Efficacy and Safety of EUFLEXXA® for Treatment of Painful Osteoarthritis of the Knee

A Double-Blind, Randomized, Saline-Controlled Study of the Efficacy and Safety of EUFLEXXA^® for Treatment of Painful Osteoarthritis of the Knee, With an Open-Label Safety Extension (The FLEXX Trial)

Article specifications

This Double-Blind, Randomized, Saline-Controlled clinical trial was published in 2009 in Seminars in Arthritis and Rheumatism (IF 2009: 4.498) by American orthopedics. 588 patients with chronic knee OA were randomized to either intra-articular (IA) injections of 1% sodium hyaluronate (n= 293) or intra- articular buffered saline (n= 295) injection weekly for 3 weeks. primary efficacy outcome was subject recorded difference in least-squares means between IA-Bio HA and IA-SA in subjects change from baseline to week 26 following a 50-foot walk test, measured via 100-mm visual analog scale (VAS).
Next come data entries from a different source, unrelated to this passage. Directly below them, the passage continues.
(** * IMEI checker: the model (IMEModel) and the controller (IMEController)

    A shallow embedding of [imei_checker_gui.py]: the Luhn check digit
    [IMEModel.calcular_digito_verificacao], the cached remote lookup
    [IMEModel.get_device_info] and the batch loop
    [IMEController.process_imeis], together with the calls the controller
    makes on the view.

    Conventions of the embedding.
    - A Python [str] is a [string]; its characters are the code points
      below 256.  Identifiers, digits and white space live there.
    - Python exceptions are values of [exn]; a computation that may raise
      returns a [result].  Only classes below [Exception] are modelled:
      [KeyboardInterrupt], [SystemExit] and task cancellation come from the
      interpreter and the event loop, not from the code embedded here.
    - The coroutine [process_imeis] is run to completion by
      [loop.run_until_complete] and awaits one request at a time, so its
      effects are threaded through a state in program order.
    - The remote service is a parameter: any state [T] and any function
      giving the outcome of a GET in it.  The view is kept as the data its
      widgets hold; its methods return normally. *)

From Stdlib Require Import ZArith Ascii QArith.
From stdpp Require Import base list strings gmap.

Local Open Scope Z_scope.
Set Warnings "-register-all".

(** ** Exceptions and results *)

Inductive exn_class :=
  | ValueError
  | AttributeError
  | ClientError          (* aiohttp.ClientError and its subclasses *)
  | TimeoutError         (* asyncio.TimeoutError *)
  | JSONDecodeError      (* a subclass of ValueError *)
  | KeyError
  | OtherException.      (* any other subclass of Exception *)

Record exn := Exn { exn_class_of : exn_class; exn_str : string }.

(** [isinstance(e, ValueError)], as [except ValueError] tests it. *)
Definition is_ValueError (e : exn) : bool :=
  match exn_class_of e with
  | ValueError | JSONDecodeError => true
  | _ => false
  end.

Inductive result (A : Type) :=
  | Ok (a : A)
  | Raise (e : exn).
Arguments Ok {A} a.
Arguments Raise {A} e.

Definition rbind {A B} (r : result A) (k : A → result B) : result B :=
  match r with
  | Ok a => k a
  | Raise e => Raise e
  end.

Notation "'let*' x ':=' r 'in' k" := (rbind r (λ x, k))
  (at level 10, x name, r at level 100, k at level 200, only parsing).

(** ** Characters and strings, as Python sees them *)

Definition ord (c : ascii) : Z := Z.of_N (N_of_ascii c).
Definition chr (n : Z) : ascii := ascii_of_N (Z.to_N n).

Definition chars (s : string) : list ascii := String.list_ascii_of_string s.

(** [len(s)] *)
Definition len (s : string) : Z := Z.of_nat (String.length s).

(** The ten decimal digits ['0'..'9']. *)
Definition is_decimal (c : ascii) : bool := (48 <=? ord c) && (ord c <=? 57).

(** [c.isdigit()] on one character: the decimal digits and, below 256, the
    superscripts two, three and one (U+00B2, U+00B3, U+00B9). *)
Definition char_isdigit (c : ascii) : bool :=
  is_decimal c || (ord c =? 178) || (ord c =? 179) || (ord c =? 185).

(** [s.isdigit()]: every character is a digit and there is at least one. *)
Definition isdigit (s : string) : bool :=
  match chars s with
  | [] => false
  | cs => forallb char_isdigit cs
  end.

(** White space for [str.strip()], below 256. *)
Definition char_isspace (c : ascii) : bool :=
  let n := ord c in
  ((9 <=? n) && (n <=? 13)) || ((28 <=? n) && (n <=? 32))
  || (n =? 133) || (n =? 160).

Fixpoint lstrip_chars (cs : list ascii) : list ascii :=
  match cs with
  | c :: cs' => if char_isspace c then lstrip_chars cs' else cs
  | [] => []
  end.

(** [s.strip()] *)
Definition strip (s : string) : string :=
  String.string_of_list_ascii
    (rev (lstrip_chars (rev (lstrip_chars (chars s))))).

(** Truth value of a string: non-empty. *)
Definition str_truthy (s : string) : bool :=
  match s with
  | EmptyString => false
  | String _ _ => true
  end.

(** [str(d)] for [d] in [range(10)]. *)
Definition str_digit (d : nat) : string :=
  String (chr (48 + Z.of_nat d)) EmptyString.

(** [range(n)] *)
Definition range (n : nat) : list nat := seq 0 n.

(** [int(char)] on a one-character string: the value of a decimal digit,
    [ValueError] on anything else.  (The text of the message quotes the
    character without Python's escaping.) *)
Definition int_of_char (char : ascii) : result Z :=
  if is_decimal char then Ok (ord char - 48)
  else Raise (Exn ValueError
                ("invalid literal for int() with base 10: '"
                 +:+ String char "'")).

(** Letters with accents in the program's messages, as code points. *)
Definition a_acute : string := String (chr 225) "".
Definition i_acute : string := String (chr 237) "".

(** ** IMEModel.calcular_digito_verificacao *)

(** One turn of the loop over [enumerate(imei[::-1])]. *)
Definition luhn_step (i : nat) (char : ascii) (soma : Z) : result Z :=
  let* digito := int_of_char char in
  let digito :=
    if Z.of_nat i mod 2 =? 1 then
      let digito := digito * 2 in
      if digito >? 9 then digito - 9 else digito
    else digito in
  Ok (soma + digito).

Fixpoint luhn_loop (i : nat) (cs : list ascii) (soma : Z) : result Z :=
  match cs with
  | [] => Ok soma
  | char :: cs' =>
      let* soma' := luhn_step i char soma in
      luhn_loop (S i) cs' soma'
  end.

Definition calcular_digito_verificacao (imei : string) : result Z :=
  if negb (len imei =? 14) then
    Raise (Exn ValueError
             ("O IMEI deve ter exatamente 14 d" +:+ i_acute +:+ "gitos."))
  else
    let* soma := luhn_loop 0 (rev (chars imei)) 0 in
    Ok ((10 - (soma mod 10)) mod 10).

(** ** Values of a JSON payload, as [response.json()] returns them

    A [dict] is kept as its list of items; its keys are distinct, so
    [dict_get] may take the first item with the key.  A finite [float] is
    the rational it denotes. *)

Inductive pyval :=
  | PNone
  | PBool (b : bool)
  | PInt (n : Z)
  | PFloat (q : Q)
  | PStr (s : string)
  | PList (l : list pyval)
  | PDict (d : list (string * pyval)).

Definition type_name (v : pyval) : string :=
  match v with
  | PNone => "NoneType"
  | PBool _ => "bool"
  | PInt _ => "int"
  | PFloat _ => "float"
  | PStr _ => "str"
  | PList _ => "list"
  | PDict _ => "dict"
  end.

(** Truth value of a Python value, as [and] and [if] test it. *)
Definition truthy (v : pyval) : bool :=
  match v with
  | PNone => false
  | PBool b => b
  | PInt n => negb (n =? 0)
  | PFloat q => negb (Qnum q =? 0)
  | PStr s => str_truthy s
  | PList l => match l with [] => false | _ => true end
  | PDict d => match d with [] => false | _ => true end
  end.

(** [v == s] for a string literal [s]. *)
Definition eq_str (v : pyval) (s : string) : bool :=
  match v with
  | PStr t => bool_decide (t = s)
  | _ => false
  end.

Fixpoint dict_get (d : list (string * pyval)) (key : string) : option pyval :=
  match d with
  | [] => None
  | (k, v) :: d' => if bool_decide (k = key) then Some v else dict_get d' key
  end.

(** [v.get(key)]: [None] for a missing key; only a [dict] has [get]. *)
Definition py_get (v : pyval) (key : string) : result pyval :=
  match v with
  | PDict d => Ok (default PNone (dict_get d key))
  | _ => Raise (Exn AttributeError
                  ("'" +:+ type_name v +:+ "' object has no attribute 'get'"))
  end.

(** [v[key]] for a string key, on the values a payload can hold. *)
Definition py_getitem (v : pyval) (key : string) : result pyval :=
  match v with
  | PDict d =>
      match dict_get d key with
      | Some x => Ok x
      | None => Raise (Exn KeyError ("'" +:+ key +:+ "'"))
      end
  | _ => Raise (Exn OtherException
                  ("'" +:+ type_name v +:+ "' object is not subscriptable"))
  end.

(** The record built for a device (the dict [device_info]). *)
Record device_info := DeviceInfo {
  IMEI : string;
  Marca : pyval;
  Modelo : pyval;
  Sistema_Operacional : string
}.

(** ** The remote service

    What [session.get(url)] gives back: it raises (connection error,
    timeout) or yields a response with a status code, whose [json()] in
    turn yields the parsed payload or raises. *)

Record response := Response {
  status : Z;
  json : result pyval
}.

(** [response.raise_for_status()]: statuses from 400 up raise. *)
Definition raise_for_status (r : response) : result unit :=
  if 400 <=? status r then
    Raise (Exn ClientError "ClientResponseError")
  else Ok tt.

Definition API_URL : string := "https://dash.imei.info/api/check/0/".

(** Lines written by [logging]; a record keeps the arguments of the
    f-string rather than the rendered text. *)
Inductive log_record :=
  | INFO_cache (imei : string)
      (* "Retornando dados do cache para IMEI: {imei}" *)
  | ERROR_api (imei : string) (message : pyval)
      (* "Erro na API para IMEI {imei}: {data.get('message')}" *)
  | ERROR_request (imei : string) (e : exn).
      (* "Erro na requisicao para IMEI {imei}: {e}" *)

(** ** State and exceptions together *)

Definition M (S A : Type) : Type := S → result A * S.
Secondary outcome measures included Osteoarthritis Research Society International responder index, Western Ontario McMaster University Osteoarthritis Index VA 3.1 subscales, patient global assessment, rescue medication, and health-related quality of life (HRQoL) by the SF-36. Safety was assessed by monitoring and reporting vital signs, physical examination of the target knee following injection, adverse events, and concomitant medications. Of the 5 products available in the United States, the MW, molecular structure, and sourcing of the HA differ substantially. IA-BioHA has an MW range between 2.4 and 3.6 MDa, the highest MW of any of the non-crosslinked products available.

 

Results

The results of the study showed that hyaluronic acid was more effective in decreasing pain in 26 weeks which is sustained for 6 months. They also said that hyaluronic acid was well tolerated, with no joint effusions.